Pfizer and Eli Lilly’s long journey to a potential FDA approval for tanezumab still looked rocky today after review documents from the regulator cast doubt over its safety.
Ahead of an outside expert committee meeting midweek, the FDA as always released its thoughts and discussion points on the drug, and, while finding strong evidence that it helps osteoarthritis patients, it says there are critical safety risks that may cost the partners a straight shot on goal.
The main safety worry is so-called rapidly progressing osteoarthritis, or RPOA, which the companies are aware of. They are looking to run the drug under the FDA’s Risk Evaluation and Mitigation Strategy (REMS) to try to keep a close eye on this issue.
The FDA, however, is not convinced. “The review team has concerns that the Applicant’s proposed REMS is not sufficient to mitigate the risk of RPOA and would not ensure that the benefits of tanezumab outweigh the risks of RPOA,” the U.S. regulator said in the review documents.
“In spite of the risk mitigation strategies in clinical studies, the risk of developing RPOA remained concerning, as a large number of patients with RPOA required total joint replacements (TJR); 15% of patients progressed to total joint replacement (TJR) following RPOA1, and 60% of patients with RPOA2 progressed to TJR.”

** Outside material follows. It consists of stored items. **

Lemma may_take_allowed t c l : may_take t (held c) l -> allowed t c (Acquire l) = true.
Proof.
  intros [[Hl Hr]|[Hl Hr]]; cbn; destruct (holds c l) eqn:E; try done.
  - by apply holds_spec in Hl; congruence.
  - by apply holds_spec in E.
  - destruct l; cbn; try (by eapply room_in_order; [exact Hr|done]). subst. by rewrite Nat.eqb_refl.
Qed.

(** A lock of rank 3 is free when those that are held have lower ranks. *)
Lemma room_not_held r h l : room r h -> r <= order l -> (forall w, l <> LRead w) -> l ∉ h.
Proof.
  intros Hr Hl Hn Hin. unfold room in Hr. rewrite Forall_forall in Hr. specialize (Hr l Hin).
  destruct l; cbn in *; try lia. by eapply Hn.
Qed.

Lemma room_may_take t h l : room (order l) h -> (forall w, l <> LRead w) -> may_take t h l.
Proof.
  intros Hr Hn. right. split; [by eapply room_not_held|].
  destruct l; try exact Hr. by destruct (Hn w).
Qed.

Lemma read_may_take t h : may_take t h (LRead t).
Proof. destruct (decide (LRead t ∈ h)); [by left|by right]. Qed.

(** Steps one by one. *)
Lemma do_acquire t c l k :
  may_take t (held c) l -> disciplined t (after_acquire l c) k = true ->
  disciplined t c (Do (Acquire l) k) = true.
Proof. intros Hl Hk. cbn [disciplined]. apply andb_true_iff. split; [by apply may_take_allowed|exact Hk]. Qed.

Lemma do_access t c f k :
  guard_of f ∈ held c -> disciplined t c k = true -> disciplined t c (Do (Access f) k) = true.
Proof. intros Hf Hk. cbn. apply andb_true_iff. split; [by apply holds_spec|done]. Qed.

Lemma do_release t c l h k :
  held c = l :: h -> disciplined t (after_release l c) k = true ->
  disciplined t c (Do (Release l) k) = true.
Proof.
  intros Hl Hk. cbn. apply andb_true_iff. split; [|done]. apply holds_spec. rewrite Hl. by left.
Qed.

Lemma do_either t c p q :
  disciplined t c p = true -> disciplined t c q = true -> disciplined t c (Either p q) = true.
Proof. intros Hp Hq. cbn. by rewrite Hp, Hq. Qed.

Lemma do_look t c b found missing :
  LDescriptors ∈ held c -> disciplined t (found_event b c) found = true ->
  disciplined t c missing = true -> disciplined t c (Look b found missing) = true.
Proof.
  intros Hl Hf Hm. cbn [disciplined]. apply andb_true_iff. split; [|exact Hm].
  apply andb_true_iff. split; [by apply holds_spec|exact Hf].
Qed.

Lemma held_acquire l c : held (after_acquire l c) = l :: held c.
Proof. unfold after_acquire. by case_decide. Qed.

Lemma held_release l c h : held c = l :: h -> held (after_release l c) = h.
Proof. intros Hl. cbn. rewrite Hl. cbn. by rewrite decide_True. Qed.

(** Taking a lock, doing something orderly under it and releasing it. *)
Lemma after_locked l c c' :
  pending c = [] -> same (after_acquire l c) c' -> same c (after_release l c').
Proof.
  intros Hp (H1 & H2 & H3 & H4). rewrite held_acquire in H1. unfold same. rewrite (held_release l c' _ H1).
  revert H2 H3 H4. unfold after_acquire. case_decide; cbn; rewrite ?Hp; intros -> -> ->; done.
Qed.

Lemma valid_locked l c :
  LClients ∈ held c -> valid (after_release l (after_acquire l c)) = valid c.
Proof.
  intros Hc. set (c' := after_acquire l c).
  change (valid (after_release l c')) with
    (if decide (LClients ∈ held (after_release l c')) then valid c' else []).
  rewrite (held_release l c' (held c) (held_acquire l c)), decide_True by done.
  unfold c', after_acquire. by case_decide.
Qed.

It added that stopping drug after patients develop RPOA also “does not appear to be effective in preventing further damage to the joints,” while needing precision and consistency of the medical imaging and interpretation it says “do not appear feasible in practice.”
Another black mark was that the drug can cause abnormal peripheral sensation characterized as (predominantly) mild, self-limited mononeuropathy (singular nerve damage), with the most common coming out as carpal tunnel syndrome.
While saying that overall, the drug appears to work, it saw its efficacy as “modest” and not showing up better than much older and cheaper non-steroidal anti-inflammatory drugs (NSAIDs).
This is probably not altogether surprising: Two years back, Pfizer and Lilly published phase 3 data that painted a mixed picture of the safety and efficacy of the pair’s painkiller. Neither dose of the nerve growth factor inhibitor hit all the co-primary efficacy goals, and both fared worse than placebo on the safety assessments.
At the time, Wolfe Research analyst Tim Anderson did not mince his words: “To us, the product is likely dead, if not from a regulatory standpoint (i.e., is it even approvable?) then from a commercial one (i.e., will it ever sell?).”
The FDA documents conclude that: “No final decision has been made for this application, however, and the entire review team greatly looks forward to the insights that you can provide at the advisory committee meeting.” That happens Wednesday, but it might not be the easiest of days for the pharmas and comes after a 15-year journey for this tortured drug.